[Collected data]
_____

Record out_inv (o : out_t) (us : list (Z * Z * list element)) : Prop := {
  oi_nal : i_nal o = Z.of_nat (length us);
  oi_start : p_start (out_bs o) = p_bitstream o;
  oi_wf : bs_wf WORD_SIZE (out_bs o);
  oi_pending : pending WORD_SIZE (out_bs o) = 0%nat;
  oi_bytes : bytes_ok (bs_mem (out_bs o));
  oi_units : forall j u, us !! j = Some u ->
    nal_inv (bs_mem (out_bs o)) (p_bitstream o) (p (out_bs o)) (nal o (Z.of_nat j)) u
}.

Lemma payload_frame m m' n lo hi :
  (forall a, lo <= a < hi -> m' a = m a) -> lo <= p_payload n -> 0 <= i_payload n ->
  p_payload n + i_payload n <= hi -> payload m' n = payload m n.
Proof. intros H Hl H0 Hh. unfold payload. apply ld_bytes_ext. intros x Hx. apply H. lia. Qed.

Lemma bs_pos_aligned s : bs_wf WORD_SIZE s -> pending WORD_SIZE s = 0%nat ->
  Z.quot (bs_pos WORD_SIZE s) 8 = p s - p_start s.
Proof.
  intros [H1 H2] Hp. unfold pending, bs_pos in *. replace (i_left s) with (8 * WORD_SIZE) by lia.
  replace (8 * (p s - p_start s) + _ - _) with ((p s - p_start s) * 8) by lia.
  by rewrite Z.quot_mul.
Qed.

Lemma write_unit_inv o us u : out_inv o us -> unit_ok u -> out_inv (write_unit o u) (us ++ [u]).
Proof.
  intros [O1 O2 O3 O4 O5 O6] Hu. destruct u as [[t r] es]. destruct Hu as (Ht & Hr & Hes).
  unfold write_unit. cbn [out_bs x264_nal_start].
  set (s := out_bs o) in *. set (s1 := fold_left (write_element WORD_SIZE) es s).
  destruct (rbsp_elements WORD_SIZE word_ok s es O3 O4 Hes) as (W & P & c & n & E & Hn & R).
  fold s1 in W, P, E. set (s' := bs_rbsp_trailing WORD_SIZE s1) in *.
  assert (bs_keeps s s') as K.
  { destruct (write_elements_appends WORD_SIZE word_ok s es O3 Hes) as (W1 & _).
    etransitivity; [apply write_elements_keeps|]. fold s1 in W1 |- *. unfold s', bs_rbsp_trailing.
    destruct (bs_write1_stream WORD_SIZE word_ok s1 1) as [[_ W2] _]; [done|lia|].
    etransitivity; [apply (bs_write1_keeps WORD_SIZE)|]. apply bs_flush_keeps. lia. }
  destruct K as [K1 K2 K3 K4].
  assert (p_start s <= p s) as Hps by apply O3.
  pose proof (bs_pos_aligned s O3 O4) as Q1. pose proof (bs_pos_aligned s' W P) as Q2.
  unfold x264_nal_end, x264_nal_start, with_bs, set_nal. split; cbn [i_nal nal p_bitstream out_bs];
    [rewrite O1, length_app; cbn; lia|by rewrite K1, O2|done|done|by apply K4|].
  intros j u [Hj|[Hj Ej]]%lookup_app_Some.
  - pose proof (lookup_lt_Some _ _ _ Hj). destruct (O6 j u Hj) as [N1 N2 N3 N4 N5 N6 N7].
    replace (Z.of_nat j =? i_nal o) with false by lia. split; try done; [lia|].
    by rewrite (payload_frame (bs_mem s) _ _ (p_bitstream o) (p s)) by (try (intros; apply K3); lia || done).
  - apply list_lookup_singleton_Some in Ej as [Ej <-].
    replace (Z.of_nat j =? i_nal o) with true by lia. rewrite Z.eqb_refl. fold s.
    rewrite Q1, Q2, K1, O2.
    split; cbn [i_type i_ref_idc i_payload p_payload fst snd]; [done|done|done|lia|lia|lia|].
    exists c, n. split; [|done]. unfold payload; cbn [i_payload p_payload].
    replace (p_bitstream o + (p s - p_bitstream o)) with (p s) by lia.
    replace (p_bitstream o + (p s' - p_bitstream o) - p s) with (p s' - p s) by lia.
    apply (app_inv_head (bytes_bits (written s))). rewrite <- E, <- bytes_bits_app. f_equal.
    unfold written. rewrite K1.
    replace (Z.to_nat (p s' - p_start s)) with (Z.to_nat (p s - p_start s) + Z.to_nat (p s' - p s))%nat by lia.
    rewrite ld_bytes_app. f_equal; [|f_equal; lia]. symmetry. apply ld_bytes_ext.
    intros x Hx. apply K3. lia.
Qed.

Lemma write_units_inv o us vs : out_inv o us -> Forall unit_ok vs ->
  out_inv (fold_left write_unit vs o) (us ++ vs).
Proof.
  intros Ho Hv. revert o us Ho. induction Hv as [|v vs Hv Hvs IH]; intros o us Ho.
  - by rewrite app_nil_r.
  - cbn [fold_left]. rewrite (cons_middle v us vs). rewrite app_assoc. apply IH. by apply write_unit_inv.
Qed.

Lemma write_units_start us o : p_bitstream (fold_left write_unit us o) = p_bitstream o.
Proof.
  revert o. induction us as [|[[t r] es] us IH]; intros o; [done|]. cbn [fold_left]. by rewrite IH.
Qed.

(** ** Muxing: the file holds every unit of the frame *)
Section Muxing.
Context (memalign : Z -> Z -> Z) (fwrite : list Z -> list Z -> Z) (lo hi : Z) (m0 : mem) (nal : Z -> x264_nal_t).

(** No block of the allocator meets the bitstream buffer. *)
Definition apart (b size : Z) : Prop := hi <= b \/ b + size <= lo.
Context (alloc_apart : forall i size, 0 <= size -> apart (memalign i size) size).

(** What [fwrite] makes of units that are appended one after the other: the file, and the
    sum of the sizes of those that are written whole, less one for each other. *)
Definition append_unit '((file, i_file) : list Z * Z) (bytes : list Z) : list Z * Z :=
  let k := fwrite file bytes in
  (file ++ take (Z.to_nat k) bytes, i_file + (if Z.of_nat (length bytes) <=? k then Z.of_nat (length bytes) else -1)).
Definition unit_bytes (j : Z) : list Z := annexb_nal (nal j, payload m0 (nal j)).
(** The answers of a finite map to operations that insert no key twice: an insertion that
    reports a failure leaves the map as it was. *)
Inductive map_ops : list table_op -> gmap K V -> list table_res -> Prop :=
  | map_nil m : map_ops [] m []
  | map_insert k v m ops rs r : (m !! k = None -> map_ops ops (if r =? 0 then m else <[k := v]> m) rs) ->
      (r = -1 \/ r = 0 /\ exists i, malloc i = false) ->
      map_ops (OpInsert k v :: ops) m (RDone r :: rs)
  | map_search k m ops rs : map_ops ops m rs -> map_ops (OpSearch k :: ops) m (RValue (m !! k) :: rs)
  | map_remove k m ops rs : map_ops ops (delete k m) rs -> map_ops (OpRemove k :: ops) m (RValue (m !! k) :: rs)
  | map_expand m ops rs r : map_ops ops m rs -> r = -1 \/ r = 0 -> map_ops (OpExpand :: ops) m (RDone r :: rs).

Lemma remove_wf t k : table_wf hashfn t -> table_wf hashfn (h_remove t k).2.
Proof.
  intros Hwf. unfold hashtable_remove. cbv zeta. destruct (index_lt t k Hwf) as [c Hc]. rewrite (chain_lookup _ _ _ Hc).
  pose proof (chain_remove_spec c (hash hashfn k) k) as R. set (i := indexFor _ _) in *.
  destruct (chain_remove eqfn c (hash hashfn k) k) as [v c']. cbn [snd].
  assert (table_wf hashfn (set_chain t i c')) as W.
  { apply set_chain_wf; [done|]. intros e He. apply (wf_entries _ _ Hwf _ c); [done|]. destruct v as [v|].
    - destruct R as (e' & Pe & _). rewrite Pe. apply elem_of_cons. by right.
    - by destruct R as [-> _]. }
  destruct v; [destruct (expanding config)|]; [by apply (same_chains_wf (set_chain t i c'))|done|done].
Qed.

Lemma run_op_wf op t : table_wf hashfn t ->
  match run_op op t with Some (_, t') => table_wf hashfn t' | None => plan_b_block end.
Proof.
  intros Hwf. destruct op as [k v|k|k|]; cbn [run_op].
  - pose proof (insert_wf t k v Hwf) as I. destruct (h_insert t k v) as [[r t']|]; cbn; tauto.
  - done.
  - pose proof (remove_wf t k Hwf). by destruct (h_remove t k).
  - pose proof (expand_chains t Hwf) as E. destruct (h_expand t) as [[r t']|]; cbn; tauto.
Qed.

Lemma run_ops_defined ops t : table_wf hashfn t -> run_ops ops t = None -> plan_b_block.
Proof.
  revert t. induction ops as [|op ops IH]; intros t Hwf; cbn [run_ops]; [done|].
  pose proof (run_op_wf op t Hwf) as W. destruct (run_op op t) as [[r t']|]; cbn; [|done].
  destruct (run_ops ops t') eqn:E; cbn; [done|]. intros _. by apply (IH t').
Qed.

_____

TASK INSTRUCTIONS: Your answer should be a single number: the count of lines in the entries that contain the word "RValue".

WORKED SOLUTION: 2